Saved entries
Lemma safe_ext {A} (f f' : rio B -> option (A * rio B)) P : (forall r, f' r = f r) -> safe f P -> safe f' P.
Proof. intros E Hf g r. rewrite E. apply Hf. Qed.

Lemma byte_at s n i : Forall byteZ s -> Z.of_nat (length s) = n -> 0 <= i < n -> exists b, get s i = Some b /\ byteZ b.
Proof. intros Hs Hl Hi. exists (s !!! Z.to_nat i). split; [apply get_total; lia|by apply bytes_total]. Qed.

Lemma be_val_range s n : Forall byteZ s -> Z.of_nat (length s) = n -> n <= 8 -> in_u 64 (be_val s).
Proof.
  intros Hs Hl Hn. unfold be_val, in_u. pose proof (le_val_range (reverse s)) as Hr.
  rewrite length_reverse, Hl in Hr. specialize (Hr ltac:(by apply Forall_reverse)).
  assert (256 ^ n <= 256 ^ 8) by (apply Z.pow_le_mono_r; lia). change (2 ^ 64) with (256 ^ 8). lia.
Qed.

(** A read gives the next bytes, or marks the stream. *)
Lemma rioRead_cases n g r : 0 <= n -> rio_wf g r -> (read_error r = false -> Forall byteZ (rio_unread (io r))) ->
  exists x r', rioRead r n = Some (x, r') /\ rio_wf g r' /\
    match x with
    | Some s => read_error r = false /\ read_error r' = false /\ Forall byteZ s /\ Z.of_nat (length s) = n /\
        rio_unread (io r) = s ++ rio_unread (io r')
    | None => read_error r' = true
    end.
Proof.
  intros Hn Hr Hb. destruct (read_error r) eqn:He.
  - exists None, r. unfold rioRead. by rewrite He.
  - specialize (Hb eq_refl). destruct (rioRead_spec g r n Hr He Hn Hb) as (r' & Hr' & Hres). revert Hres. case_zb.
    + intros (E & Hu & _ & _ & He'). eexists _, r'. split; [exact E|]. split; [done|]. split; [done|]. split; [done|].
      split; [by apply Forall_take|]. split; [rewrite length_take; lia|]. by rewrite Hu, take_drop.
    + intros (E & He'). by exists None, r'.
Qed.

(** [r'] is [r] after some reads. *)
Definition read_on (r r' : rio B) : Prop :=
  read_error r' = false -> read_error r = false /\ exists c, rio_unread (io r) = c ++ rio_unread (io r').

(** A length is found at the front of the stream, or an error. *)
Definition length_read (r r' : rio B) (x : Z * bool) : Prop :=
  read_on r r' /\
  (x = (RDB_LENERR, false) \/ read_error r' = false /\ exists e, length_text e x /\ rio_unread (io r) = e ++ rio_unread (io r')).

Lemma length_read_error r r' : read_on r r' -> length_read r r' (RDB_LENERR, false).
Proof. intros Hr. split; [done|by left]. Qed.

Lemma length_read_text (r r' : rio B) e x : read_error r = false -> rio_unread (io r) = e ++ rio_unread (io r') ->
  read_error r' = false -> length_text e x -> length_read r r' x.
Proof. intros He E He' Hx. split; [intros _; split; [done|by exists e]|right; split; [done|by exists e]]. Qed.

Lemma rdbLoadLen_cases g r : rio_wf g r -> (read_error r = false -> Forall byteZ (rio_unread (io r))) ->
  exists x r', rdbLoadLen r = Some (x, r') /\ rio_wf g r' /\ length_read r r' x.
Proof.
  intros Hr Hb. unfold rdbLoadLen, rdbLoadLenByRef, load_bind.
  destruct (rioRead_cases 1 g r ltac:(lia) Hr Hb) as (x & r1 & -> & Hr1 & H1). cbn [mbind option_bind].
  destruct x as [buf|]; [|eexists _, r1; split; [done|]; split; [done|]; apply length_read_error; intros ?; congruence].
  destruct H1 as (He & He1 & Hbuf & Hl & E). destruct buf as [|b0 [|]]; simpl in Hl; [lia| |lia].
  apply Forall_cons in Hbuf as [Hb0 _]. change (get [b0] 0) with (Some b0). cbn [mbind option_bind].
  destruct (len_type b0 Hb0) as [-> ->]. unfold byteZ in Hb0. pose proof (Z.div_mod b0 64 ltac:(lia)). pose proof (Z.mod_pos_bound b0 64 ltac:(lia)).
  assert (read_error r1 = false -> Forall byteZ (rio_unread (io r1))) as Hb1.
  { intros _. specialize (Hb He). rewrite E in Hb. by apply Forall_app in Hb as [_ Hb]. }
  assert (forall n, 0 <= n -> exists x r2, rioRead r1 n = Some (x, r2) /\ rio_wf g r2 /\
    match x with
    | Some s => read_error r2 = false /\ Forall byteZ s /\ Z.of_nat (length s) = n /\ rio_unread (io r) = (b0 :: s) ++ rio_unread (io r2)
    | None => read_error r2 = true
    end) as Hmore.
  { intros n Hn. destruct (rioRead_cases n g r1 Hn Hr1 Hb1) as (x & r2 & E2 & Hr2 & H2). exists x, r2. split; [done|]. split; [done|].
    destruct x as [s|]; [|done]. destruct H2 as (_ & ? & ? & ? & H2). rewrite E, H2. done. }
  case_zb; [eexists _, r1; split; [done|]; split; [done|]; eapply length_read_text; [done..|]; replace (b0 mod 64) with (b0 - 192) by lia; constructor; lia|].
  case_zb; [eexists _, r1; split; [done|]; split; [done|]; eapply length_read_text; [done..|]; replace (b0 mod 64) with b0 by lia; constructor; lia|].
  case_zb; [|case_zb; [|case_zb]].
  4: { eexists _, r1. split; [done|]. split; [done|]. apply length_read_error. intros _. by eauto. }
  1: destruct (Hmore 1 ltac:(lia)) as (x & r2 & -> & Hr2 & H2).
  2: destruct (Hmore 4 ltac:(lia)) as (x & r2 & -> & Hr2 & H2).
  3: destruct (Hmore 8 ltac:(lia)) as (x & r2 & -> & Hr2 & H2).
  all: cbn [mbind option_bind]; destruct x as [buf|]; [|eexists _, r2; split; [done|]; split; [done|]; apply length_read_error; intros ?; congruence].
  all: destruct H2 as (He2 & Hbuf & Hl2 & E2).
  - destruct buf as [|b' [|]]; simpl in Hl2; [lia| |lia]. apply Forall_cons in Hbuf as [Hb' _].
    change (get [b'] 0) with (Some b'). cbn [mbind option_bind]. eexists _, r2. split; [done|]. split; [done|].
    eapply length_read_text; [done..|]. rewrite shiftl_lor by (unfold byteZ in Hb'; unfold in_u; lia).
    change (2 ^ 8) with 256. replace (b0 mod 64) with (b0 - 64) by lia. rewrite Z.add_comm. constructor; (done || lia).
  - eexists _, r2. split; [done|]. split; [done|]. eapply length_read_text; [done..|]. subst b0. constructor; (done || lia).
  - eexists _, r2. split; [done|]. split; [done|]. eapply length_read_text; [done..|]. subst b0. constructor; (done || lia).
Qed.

--

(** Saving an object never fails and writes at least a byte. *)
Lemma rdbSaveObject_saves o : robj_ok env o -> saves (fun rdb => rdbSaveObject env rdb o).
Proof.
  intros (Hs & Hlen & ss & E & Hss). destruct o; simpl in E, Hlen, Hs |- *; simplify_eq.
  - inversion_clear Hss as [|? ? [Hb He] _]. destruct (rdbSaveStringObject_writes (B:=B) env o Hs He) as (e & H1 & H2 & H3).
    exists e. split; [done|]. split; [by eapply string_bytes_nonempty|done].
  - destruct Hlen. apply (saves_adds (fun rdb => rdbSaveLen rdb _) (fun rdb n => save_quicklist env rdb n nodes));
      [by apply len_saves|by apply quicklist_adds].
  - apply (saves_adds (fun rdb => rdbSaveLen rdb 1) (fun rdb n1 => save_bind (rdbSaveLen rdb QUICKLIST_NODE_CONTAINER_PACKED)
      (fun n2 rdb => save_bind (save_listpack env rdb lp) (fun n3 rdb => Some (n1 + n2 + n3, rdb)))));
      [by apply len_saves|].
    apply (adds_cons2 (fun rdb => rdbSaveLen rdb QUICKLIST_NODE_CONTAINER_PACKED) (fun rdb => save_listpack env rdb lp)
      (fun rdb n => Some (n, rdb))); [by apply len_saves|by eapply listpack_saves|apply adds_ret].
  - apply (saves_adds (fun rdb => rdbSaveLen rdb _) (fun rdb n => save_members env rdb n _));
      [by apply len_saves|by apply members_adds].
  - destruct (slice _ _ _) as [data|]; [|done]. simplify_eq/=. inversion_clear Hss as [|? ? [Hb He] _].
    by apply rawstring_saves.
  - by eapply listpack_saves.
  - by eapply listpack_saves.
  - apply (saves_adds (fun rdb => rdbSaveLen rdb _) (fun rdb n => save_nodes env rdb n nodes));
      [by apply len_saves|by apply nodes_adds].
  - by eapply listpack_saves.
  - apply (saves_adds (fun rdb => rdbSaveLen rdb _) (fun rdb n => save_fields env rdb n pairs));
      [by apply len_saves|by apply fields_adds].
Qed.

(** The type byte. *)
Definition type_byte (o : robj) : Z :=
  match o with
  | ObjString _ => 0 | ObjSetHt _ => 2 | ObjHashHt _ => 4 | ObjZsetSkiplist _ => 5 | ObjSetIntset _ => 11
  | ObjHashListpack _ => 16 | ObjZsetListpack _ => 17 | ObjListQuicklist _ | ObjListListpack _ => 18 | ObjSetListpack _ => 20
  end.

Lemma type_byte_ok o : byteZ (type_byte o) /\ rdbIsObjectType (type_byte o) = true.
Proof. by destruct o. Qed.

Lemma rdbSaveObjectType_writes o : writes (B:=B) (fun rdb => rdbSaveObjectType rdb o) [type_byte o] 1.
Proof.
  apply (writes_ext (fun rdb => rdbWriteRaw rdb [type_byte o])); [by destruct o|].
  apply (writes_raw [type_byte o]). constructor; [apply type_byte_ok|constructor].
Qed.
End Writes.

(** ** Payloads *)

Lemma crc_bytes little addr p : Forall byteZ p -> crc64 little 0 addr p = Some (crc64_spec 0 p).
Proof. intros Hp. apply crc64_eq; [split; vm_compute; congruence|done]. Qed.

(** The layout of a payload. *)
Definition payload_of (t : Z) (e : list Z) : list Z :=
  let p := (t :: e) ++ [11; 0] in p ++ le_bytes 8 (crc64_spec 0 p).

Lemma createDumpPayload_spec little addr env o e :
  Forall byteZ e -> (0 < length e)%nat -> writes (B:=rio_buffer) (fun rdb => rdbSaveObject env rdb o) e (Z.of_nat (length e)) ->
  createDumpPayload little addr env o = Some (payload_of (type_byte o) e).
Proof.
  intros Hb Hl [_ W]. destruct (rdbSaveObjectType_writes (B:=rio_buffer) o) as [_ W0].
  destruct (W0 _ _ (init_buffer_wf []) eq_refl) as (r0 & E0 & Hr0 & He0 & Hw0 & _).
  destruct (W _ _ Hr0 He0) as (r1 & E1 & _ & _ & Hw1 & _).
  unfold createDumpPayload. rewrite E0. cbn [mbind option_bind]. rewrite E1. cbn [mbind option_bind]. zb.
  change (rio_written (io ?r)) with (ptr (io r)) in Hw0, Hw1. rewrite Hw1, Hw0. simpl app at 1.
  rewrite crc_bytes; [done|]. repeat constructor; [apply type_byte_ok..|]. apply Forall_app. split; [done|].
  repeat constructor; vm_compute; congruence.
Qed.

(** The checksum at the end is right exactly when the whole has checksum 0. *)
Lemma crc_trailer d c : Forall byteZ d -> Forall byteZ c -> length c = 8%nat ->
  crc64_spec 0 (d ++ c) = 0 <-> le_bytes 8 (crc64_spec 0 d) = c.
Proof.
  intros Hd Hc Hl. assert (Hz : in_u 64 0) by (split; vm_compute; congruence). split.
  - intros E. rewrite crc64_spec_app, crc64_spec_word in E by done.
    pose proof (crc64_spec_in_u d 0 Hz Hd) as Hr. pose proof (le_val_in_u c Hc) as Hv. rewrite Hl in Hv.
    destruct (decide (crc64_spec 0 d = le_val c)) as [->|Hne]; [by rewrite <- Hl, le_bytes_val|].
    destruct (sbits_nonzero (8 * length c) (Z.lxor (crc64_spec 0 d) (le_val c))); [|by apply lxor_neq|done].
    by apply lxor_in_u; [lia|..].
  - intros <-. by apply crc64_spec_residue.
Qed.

**Exercise directions**
What you give back should be only the lines of the records above, starting at the line with "[by apply len_saves|by apply quicklist_adds]." and ending at the line with "- destruct (slice", restated word for word.

**Output below**
      [by apply len_saves|by apply quicklist_adds].
  - apply (saves_adds (fun rdb => rdbSaveLen rdb 1) (fun rdb n1 => save_bind (rdbSaveLen rdb QUICKLIST_NODE_CONTAINER_PACKED)
      (fun n2 rdb => save_bind (save_listpack env rdb lp) (fun n3 rdb => Some (n1 + n2 + n3, rdb)))));
      [by apply len_saves|].
    apply (adds_cons2 (fun rdb => rdbSaveLen rdb QUICKLIST_NODE_CONTAINER_PACKED) (fun rdb => save_listpack env rdb lp)
      (fun rdb n => Some (n, rdb))); [by apply len_saves|by eapply listpack_saves|apply adds_ret].
  - apply (saves_adds (fun rdb => rdbSaveLen rdb _) (fun rdb n => save_members env rdb n _));
      [by apply len_saves|by apply members_adds].
  - destruct (slice _ _ _) as [data|]; [|done]. simplify_eq/=. inversion_clear Hss as [|? ? [Hb He] _].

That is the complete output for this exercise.